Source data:
┄┄┄┄┄┄┄┄┄┄┄┄┄┄┄┄┄┄┄┄

Lemma cur_all left l : Forall (fun i => left <= i) l -> cur left l = l.
Proof.
  induction 1 as [|i l Hi Hl IH]; [done|]. unfold cur in *. simpl.
  rewrite (proj2 (Z.leb_le _ _) Hi). by rewrite IH.
Qed.

Lemma gathered_app p1 p2 : gathered (p1 ++ p2) = gathered p1 ++ gathered p2.
Proof. unfold gathered. by rewrite map_app, concat_app. Qed.

Lemma gathered_cons p ps : gathered (p :: ps) = g_nodes (p_gather p) ++ gathered ps.
Proof. done. Qed.

(** A step that only moves nodes between holders keeps the invariant. *)
Lemma inv_move s s' :
  Inv s -> world s' ≡ₚ world s ->
  left_ (box s') = left_ (box s) -> right_ (box s') = right_ (box s) -> total_ (box s') = total_ (box s) ->
  details_ (box s') = details_ (box s) ->
  count_ (box s') = Z.of_nat (length (nodes_ (box s'))) ->
  Forall (fun i => left_ (box s) <= i) (ids (nodes_ (box s')) ++ ids (gathered (pend s'))) ->
  Forall (fun p => g_count (p_gather p) = Z.of_nat (length (g_nodes (p_gather p))) /\
                   (p_settle p = true -> g_count (p_gather p) = total_ (box s))) (pend s') ->
  Inv s'.
Proof.
  intros [H1 H2 H3 H4 H5 H6 H7 H8] Hp Hl Hr Ht Hd Hc Hh Hg.
  split; rewrite ?Hl, ?Hr, ?Ht, ?Hd, ?Hp; done.
Qed.

Lemma merge_perm lt xs : forall ys, merge lt xs ys ≡ₚ xs ++ ys.
Proof.
  induction xs as [|x xs IH]; [done|].
  intros ys. induction ys as [|y ys IHy].
  - simpl. by rewrite app_nil_r.
  - cbn [merge]. destruct (lt y x).
    + fold (merge lt (x :: xs) ys). rewrite IHy. by rewrite Permutation_middle.
    + change (x :: merge lt xs (y :: ys) ≡ₚ x :: (xs ++ y :: ys)). by rewrite IH.
Qed.

Lemma last_removelast (ns : list ConnNode) n : last ns = Some n -> ns = removelast ns ++ [n].
Proof.
  intros [l ->]%last_Some. by rewrite removelast_last.
Qed.

Lemma last_perm (ns : list ConnNode) n : last ns = Some n -> n :: removelast ns ≡ₚ ns.
Proof. intros H. rewrite (last_removelast _ _ H) at 2. by rewrite Permutation_app_comm. Qed.

Lemma total_split s :
  Inv s ->
  total_ (box s) = Z.of_nat (length (nodes_ (box s))) + Z.of_nat (length (gathered (pend s)))
                   + Z.of_nat (length (cur (left_ (box s)) (ids (lent s)))).
Proof.
  intros H. rewrite (inv_total _ H). unfold world. rewrite app_assoc, cur_app, length_app.
  rewrite (cur_all _ _ (inv_held _ H)). rewrite length_app. unfold ids. rewrite !length_map. lia.
Qed.

(** An [AcquireAll] in its second loop has everything: nothing is idle, nothing current is lent,
    and no other call has gathered anything. *)
Lemma settle_exclusive s p1 g p2 :
  Inv s -> pend s = p1 ++ {| p_gather := g; p_settle := true |} :: p2 ->
  nodes_ (box s) = [] /\ gathered (p1 ++ p2) = [] /\ cur (left_ (box s)) (ids (lent s)) = [].
Proof.
  intros H Hp. pose proof (total_split _ H) as Ht.
  pose proof (inv_gather _ H) as Hg. rewrite Hp in Hg. apply Forall_app in Hg as [_ Hg].
  apply Forall_cons in Hg as [[Hn Hs] _]. simpl in Hn, Hs. specialize (Hs eq_refl).
  rewrite Hp, gathered_app, gathered_cons in Ht. cbn [p_gather] in Ht. rewrite !length_app in Ht.
  repeat split; apply length_zero_iff_nil; rewrite ?gathered_app, ?length_app; lia.
Qed.

Lemma settle_none s :
  Inv s -> (nodes_ (box s) <> [] \/ cur (left_ (box s)) (ids (lent s)) <> []) -> no_settle s.
Proof.
  intros H Hne. unfold no_settle. apply Forall_forall. intros p Hin.
  apply list_elem_of_split in Hin as (p1 & p2 & Hp). destruct p as [g b]. simpl.
  destruct b; [|done].
  destruct (settle_exclusive _ _ _ _ H Hp) as (H1 & _ & H2). destruct Hne; contradiction.
Qed.

Lemma inv_extend s now r e c' :
  Inv s -> no_settle s -> ExtendNode now r (box s) = (e, c') ->
  Inv {| box := c'; lent := lent s; pend := pend s |}.
Proof.
  intros H Hq. unfold ExtendNode. destruct (creator_ (box s)); cbn [negb]; [|intros [= <- <-]; by destruct s].
  destruct (snd r) as [k|]; intros [= <- <-]; [|by destruct s].
  destruct H as [H1 H2 H3 H4 H5 H6 H7 H8].
  set (s' := Build_sys _ _ _).
  assert (Hw : world s' ≡ₚ right_ (box s) :: world s).
  { unfold world. simpl. rewrite ids_app. simpl. solve_Permutation. }
  assert (Hfresh : right_ (box s) ∉ world s).
  { intros Hin. rewrite Forall_forall in H4. specialize (H4 _ Hin). lia. }
  split; rewrite ?Hw; simpl.
  - rewrite length_app. simpl. lia.
  - rewrite (proj2 (Z.leb_le _ _) H6). simpl. lia.
  - by constructor.
  - constructor; [lia|]. eapply Forall_impl; [exact H4|]. intros i Hi. simpl in Hi. lia.
  - rewrite ids_app. simpl. rewrite !Forall_app in *. destruct H5. split; [split|]; [done| |done].
    by repeat constructor.
  - lia.
  - eapply Forall_impl; [exact (proj2 (Forall_and _ _) (conj H7 Hq))|]. intros p [[Ha _] Hb]. simpl in *.
    split; [done|]. by rewrite Hb.
  - constructor; [set_solver|]. eapply Forall_impl; [exact H8|]. intros i Hi ?. simpl in *. set_solver.
Qed.

Lemma inv_extend_loop now rs : forall s e c',
  Inv s -> no_settle s -> extend_loop now rs (box s) = (e, c') ->
  Inv {| box := c'; lent := lent s; pend := pend s |}.
Proof.
  induction rs as [|r rs IH]; intros s e c' H Hq; simpl.
  - intros [= <- <-]. by destruct s.
  - destruct (ExtendNode now r (box s)) as [e1 c1] eqn:He.
    pose proof (inv_extend _ _ _ _ _ H Hq He) as H1.
    case_match; [|by intros [= <- <-]]. intros Hl.
    exact (IH (Build_sys c1 (lent s) (pend s)) e c' H1 Hq Hl).
Qed.

(** Handing out an idle node. *)
Lemma inv_pop s n ns :
  Inv s -> n :: ns ≡ₚ nodes_ (box s) ->
  Inv {| box := set_nodes ns (count_ (box s) - 1) (total_ (box s)) (box s); lent := n :: lent s; pend := pend s |}.
Proof.
  intros H Hp. pose proof (inv_count _ H) as Hc. pose proof (inv_held _ H) as Hh.
  rewrite <- Hp in Hc, Hh. simpl in Hc, Hh.
  apply (inv_move s); simpl; try done.
  - unfold world. simpl. rewrite <- Hp. simpl. solve_Permutation.
  - lia.
  - by apply Forall_cons in Hh as [_ ?].
  - exact (inv_gather _ H).
Qed.

(** Taking a held node back among the idle ones. *)
Lemma inv_push s l1 n l2 ns :
  Inv s -> lent s = l1 ++ n :: l2 -> left_ (box s) <= id_ n -> ns ≡ₚ n :: nodes_ (box s) ->
  Inv {| box := set_nodes ns (count_ (box s) + 1) (total_ (box s)) (box s); lent := l1 ++ l2; pend := pend s |}.
Proof.
  intros H Hl Hn Hp. pose proof (inv_count _ H) as Hc. pose proof (inv_held _ H) as Hh.
  apply (inv_move s); simpl; try done.
  - unfold world. simpl. rewrite Hl, Hp, !ids_app. simpl. solve_Permutation.
  - rewrite Hp. simpl. lia.
  - rewrite Hp. simpl. by constructor.
  - exact (inv_gather _ H).
Qed.

(** The details survive a clean-up for every node that is still held. *)
Lemma details_filter s (al : Z -> bool) node l :
  Forall (fun i => left_ (box s) <= i -> i ∈ details_ (box s)) l ->
  Forall (fun i => al i = true) l -> id_ node ∉ l ->
  Forall (fun i => left_ (box s) <= i ->
    i ∈ List.filter (fun d => al d && negb (d =? id_ node)) (details_ (box s))) l.
Proof.
  intros Hd Hw Hn. rewrite Forall_forall in Hw. rewrite Forall_forall in Hd |- *. intros i Hi Hl.
  apply list_elem_of_In, filter_In. split; [by apply list_elem_of_In, Hd|].
  rewrite Hw by done. destruct (Z.eqb_spec i (id_ node)) as [->|]; [contradiction|done].
Qed.

Lemma alive_world s : Forall (fun i => alive s i = true) (world s).
Proof. apply Forall_forall. intros i Hi. by apply bool_decide_eq_true_2. Qed.

(** Dropping a node of the current generation that a caller gives up, or that is idle. *)
Lemma inv_drop s al n ns lent' :
  Inv s -> Forall (fun i => al i = true) (world s) -> world s ≡ₚ id_ n :: ids ns ++ ids (gathered (pend s)) ++ ids lent' ->
  left_ (box s) <= id_ n -> no_settle s -> Forall (fun i => left_ (box s) <= i) (ids ns) ->
  Inv {| box := RelDetails al n
                  (set_nodes ns (Z.of_nat (length ns)) (total_ (box s) - 1) (box s));
         lent := lent'; pend := pend s |}.
Proof.
  intros [H1 H2 H3 H4 H5 H6 H7 H8] Hal Hw Hn Hq Hns.
  set (w' := ids ns ++ _) in Hw.
  assert (Hnd : NoDup (id_ n :: w')) by (by rewrite <- Hw). apply NoDup_cons in Hnd as [Hni Hnd].
  split; try (change (world _) with w'); simpl; try done.
  - rewrite H2, Hw. cbn [cur List.filter]. rewrite (proj2 (Z.leb_le _ _) Hn). cbn [length]. fold (cur (left_ (box s)) w'). lia.
  - rewrite Hw in H4. by apply Forall_cons in H4 as [_ ?].
  - apply Forall_app in H5 as [_ H5]. by apply Forall_app.
  - eapply Forall_impl; [exact (proj2 (Forall_and _ _) (conj H7 Hq))|]. intros p [[Ha _] Hb]. simpl in *.
    split; [done|]. by rewrite Hb.
  - rewrite Hw in H8, Hal. apply Forall_cons in H8 as [_ H8]. apply Forall_cons in Hal as [_ Hal].
    by apply details_filter.
Qed.

(** A node of an earlier generation is forgotten without a trace. *)
Lemma inv_forget s l1 n l2 :
  Inv s -> lent s = l1 ++ n :: l2 -> id_ n < left_ (box s) ->
  Inv {| box := box s; lent := l1 ++ l2; pend := pend s |}.
Proof.
  intros [H1 H2 H3 H4 H5 H6 H7 H8] Hl Hn. set (s' := Build_sys _ _ _).
  assert (Hw : world s ≡ₚ id_ n :: world s').
  { unfold world. simpl. rewrite Hl, !ids_app. simpl. solve_Permutation. }
  rewrite Hw in H2, H3, H4, H8. apply Forall_cons in H4 as [_ H4]. apply Forall_cons in H8 as [_ H8].
  apply NoDup_cons in H3 as [_ H3].
  split; try done. simpl. rewrite H2. cbn [cur List.filter].
  by rewrite (proj2 (Z.leb_gt _ _) Hn).
Qed.

Lemma lent_in_world s l1 n l2 :
  lent s = l1 ++ n :: l2 ->
  world s ≡ₚ id_ n :: ids (nodes_ (box s)) ++ ids (gathered (pend s)) ++ ids (l1 ++ l2).
Proof. intros Hl. unfold world. rewrite Hl, !ids_app. simpl. solve_Permutation. Qed.

(** What the test of [Release] means in a consistent state: the node is of an earlier generation. *)
Lemma outside_stale s l1 n l2 :
  Inv s -> lent s = l1 ++ n :: l2 -> outside n (box s) = (id_ n <? left_ (box s)).
Proof.
  intros H Hl. unfold outside. pose proof (inv_bound _ H) as Hb.
  rewrite (lent_in_world _ _ _ _ Hl) in Hb. apply Forall_cons in Hb as [Hb _].
  rewrite (proj2 (Z.leb_gt _ _) Hb). apply orb_false_r.
Qed.

Lemma lent_cur_ne s l1 n l2 :
  lent s = l1 ++ n :: l2 -> left_ (box s) <= id_ n -> cur (left_ (box s)) (ids (lent s)) <> [].
Proof.
  intros -> Hn. rewrite ids_app, cur_app. cbn [ids map cur List.filter].
  rewrite (proj2 (Z.leb_le _ _) Hn). intros [_ ?]%app_eq_nil. done.
Qed.

Lemma inv_drop_lent s l1 n l2 :
  Inv s -> lent s = l1 ++ n :: l2 -> left_ (box s) <= id_ n ->
  Inv {| box := RelDetails (alive s) n (set_nodes (nodes_ (box s)) (count_ (box s)) (total_ (box s) - 1) (box s));
         lent := l1 ++ l2; pend := pend s |}.
Proof.
  intros H Hl Hn. rewrite (inv_count _ H).
  apply inv_drop; try done.
  - apply alive_world.
  - by apply lent_in_world.
  - apply settle_none; [done|]. right. by eapply lent_cur_ne.
  - pose proof (inv_held _ H) as Hh. by apply Forall_app in Hh as [? _].
Qed.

┄┄┄┄┄┄┄┄┄┄┄┄┄┄┄┄┄┄┄┄

> **What needs to be done**: Check each line of the entries for "destruct" and copy those that have it.

> **Solution for this task**:
  - cbn [merge]. destruct (lt y x).
  apply list_elem_of_split in Hin as (p1 & p2 & Hp). destruct p as [g b]. simpl.
  destruct b; [|done].
  destruct (settle_exclusive _ _ _ _ H Hp) as (H1 & _ & H2). destruct Hne; contradiction.
  intros H Hq. unfold ExtendNode. destruct (creator_ (box s)); cbn [negb]; [|intros [= <- <-]; by destruct s].
  destruct (snd r) as [k|]; intros [= <- <-]; [|by destruct s].
  destruct H as [H1 H2 H3 H4 H5 H6 H7 H8].
  - rewrite ids_app. simpl. rewrite !Forall_app in *. destruct H5. split; [split|]; [done| |done].
  - intros [= <- <-]. by destruct s.
  - destruct (ExtendNode now r (box s)) as [e1 c1] eqn:He.
  rewrite Hw by done. destruct (Z.eqb_spec i (id_ node)) as [->|]; [contradiction|done].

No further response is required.